There are, seemingly, about as many Best Places to Work lists as there are, say, Starbucks outlets. It would be understandable if that ubiquity created jaded views of the lists’ significance. But is there anything important to learn from them?
It depends on the list, certainly. They have different inclusion criteria. Some are industry-specific. Many are regional. But how about the one that’s generally considered the gold standard? That would be Fortune’s annual 100 Best Companies to Work For list, created for the magazine by a company called, fittingly, Great Place to Work, a research, training and human-resources consulting firm.
Great Place to Work commissioned Russell Investment Group to study stock-market returns for publicly held companies on the Fortune list. They compared that performance to those of other public companies included in major market indexes. The study looked at average annual returns for companies on each year’s list, over 17 years, 1997 through 2013.

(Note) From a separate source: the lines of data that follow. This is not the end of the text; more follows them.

Definition followed (s : Sys) (p : nat) (x : Thr) : Prop :=
  thr_ok s p x ∧ ∃ a, preachable (t_count x) a ∧ sim p s x a.

(** The invariant of the system. *)
Record good (s : Sys) : Prop := {
  gd_inv : server_inv (srv s);
  gd_thr : ∀ p x, threads s !! p = Some x → followed s p x;
  gd_pend : ∀ c p, pend (srv s) !! c = Some (Some p) → is_Some (threads s !! p);
  gd_once : ∀ c c' p, pend (srv s) !! c = Some (Some p) → pend (srv s) !! c' = Some (Some p) → c = c';
  gd_wait : ∀ p, phase s = Waiting p → is_Some (threads s !! p);
}.

(** What a turn of the thread of [p] may do. *)
Record turned (p : nat) (s y : Srv) : Prop := {
  tu_inv : server_inv y;
  tu_other : ∀ q, q ≠ p → obj q y = obj q s;
  tu_next : next_vb y = next_vb s;
}.

Lemma turned_via {A} p (c : M (vb * Glob) A) s0 :
  grows vm_frame c → hoare (turned p s0) (via p c) (λ _, turned p s0) (λ _, True).
Proof.
  intros Hc s [Hi Ho Hn]. pose proof (via_run p c s (si_pointers _ Hi)) as Hr.
  pose proof (guests_via p c Hc s) as Hg.
  destruct (obj p s) as [v|]; [|by rewrite Hr]. destruct Hr as (y & Hr & Hy & Hn' & Hl & _).
  rewrite Hr in *. destruct (c (v, glob s)).1; [|done..]. split.
  - by eapply same_guests_inv.
  - intros q Hq. rewrite Hy, decide_False by done. auto.
  - congruence.
Qed.

Lemma turned_delete p name s0 :
  hoare (λ s, turned p s0 s ∧ ∃ v, obj p s = Some v ∧ GetName v = name) (DeleteVmInstance name)
    (λ _, turned p s0) (λ _, True).
Proof using L.
  intros s [[Hi Ho Hn] (v & Hv & <-)].
  pose proof (hoare_DeleteVmInstance L (GetName v) s Hi) as Hd.
  destruct (DeleteVmInstance_run L s p v Hi Hv) as (r & y & Hr & Hy & Hn' & Hl & _).
  rewrite Hr in *. destruct r; [|done..]. split; [apply Hd| |congruence].
  intros q Hq. rewrite Hy, decide_False by done. auto.
Qed.

Lemma thread_turned p x s :
  server_inv s → match thread_turn p x s with (Ret _, y) => turned p s y | _ => True end.
Proof using L.
  intros Hi.
  enough (hoare (turned p s) (thread_turn p x) (λ _, turned p s) (λ _, True)) as H.
  { specialize (H s). destruct (thread_turn p x s) as [[]y]; [|done..]. apply H. split; auto. }
  assert (∀ A (c : M (vb * Glob) A) (x' : A → Thr), grows vm_frame c →
    hoare (turned p s) (a ← via p c; mret (x' a)) (λ _, turned p s) (λ _, True)) as Hvia.
  { intros A c x' Hc. eapply hoare_bind; [by apply turned_via|]. intros a. by apply hoare_ret_imp. }
  assert (∀ x' : Thr, hoare (turned p s)
    (name ← via p (gets (λ t : vb * Glob, GetName t.1)); DeleteVmInstance name ;; mret x')
    (λ _, turned p s) (λ _, True)) as Hdel.
  { intros x'. apply (hoare_bind _ _ _ (λ name y, turned p s y ∧ ∃ v, obj p y = Some v ∧ GetName v = name)).
    - intros y Hy. rewrite via_gets by apply si_pointers, (tu_inv _ _ _ Hy). destruct (obj p y) as [v|] eqn:Hv; [|done]. eauto.
    - intros name. eapply hoare_bind; [apply turned_delete|]. intros ?. by apply hoare_ret_imp. }
  unfold thread_turn. destruct (pc x) as [| | | | | |[|n]| | | |].
  2,7,9,11: by apply hoare_ret_imp.
  1-3: apply Hvia; auto using start_frame, ready_frame, exit_frame.
  1,4: apply Hdel. 3: done.
  - eapply hoare_bind; [apply turned_via, grows_gets, _|]. intros cid.
    apply (hoare_bind _ _ _ (λ _, turned p s)); [|intros ?; by apply hoare_ret_imp]. intros y [Hy Ho Hn]. split; [|done..].
    destruct Hy. by split.
  - destruct (checked x); apply Hvia; [apply grows_gets, _|apply running_frame].
Qed.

The results: Best Companies to Work For, 11.8 percent; Russell 3000 Index, 6.4 percent; and S&P 500 Index, 6.0 percent.
The 13 public companies that have been on the Fortune list every year since the beginning have scored a cumulative return of 495 percent, compared to 170 percent for the Russell 3000 and 156 percent for the S&P 500.
Those results may not seem surprising. Indeed, they decidedly suggest that striving to be a great place to work is a sound business strategy. Many companies understand that, but fewer grasp the link to stock price, says Richard Guha, one-time president of a Fortune 50 company, Reliant Energy, who runs a consulting firm called Max Brand Equity.
Guha and a business partner, Rosalene Glickman — president of The World Academy of Personal Development and author of the best seller “Optimal Thinking” (John Wiley & Sons, 2002) — recently queried 43 CEOs, CFOs and human-resources executives about their awareness of the shareholder-value growth that can accompany being a superlative employer.
“They generally accepted the individual components [of the value-add]: for example, that it helps you recruit, helps keep turnover low, helps your standing in your community,” says Guha. “But they haven’t translated that into stock-market value; 88 percent did not believe that being on a best-places-to-work list accelerates value growth.”
According to Guha, companies can actually start a campaign to be a better employer by proactively trying to get on such a list (aside from the Fortune list, other well-recognized ones are published by entities as dissimilar as American Business Journal and Motley Fool, as well as city-specific ones by the various Crain’s Business Journals).
First, target one or more specific lists, he advises. For example, a hospital shouldn’t aim to be on a national list, but rather on a regional one and also a health-care-industry one. Then size up the criteria for inclusion as a partial guide for what to work on.
But a more important starting point is simply an “open and honest” survey of employees. “Lots of companies do surveys but don’t share the results with employees,” Guha says. “You have to do that, even if there’s stuff you don’t like. If employees say something is not working, admit it. It’s part of building mutual trust. And it’s not brain surgery.”
Importantly, don’t have HR involved in the survey, he adds. Hire an outside market-research firm instead.
Taking strong action of that sort will help achieve all kinds of positive things for the business, Guha notes. If it gets you on a best-places-to-work list, the effect becomes much more powerful.
In addition to helping with recruiting, turnover and community standards, Guha lists these benefits from being a good employer:
Meanwhile, the Russell research included an industry-by-industry look at average stock returns of best-places-to-work companies versus others, over the 17-year period. The greatest proportional disparities were in health care (17 percent versus 6 percent) and professional services (26 percent versus 10 percent). The least were in financial services (13 percent versus 10 percent) and hospitality (38 percent versus 25 percent).
The 13 public companies that have been on the Fortune list every year since 1997 are Cisco Systems, Four Seasons Hotels, Goldman Sachs Group, Marriott International, Microsoft, Nordstrom, Publix Super Markets, Recreational Equipment, SAS, TDIndustries, W.L. Gore & Associates, Wegmans Food Markets and Whole Foods Market.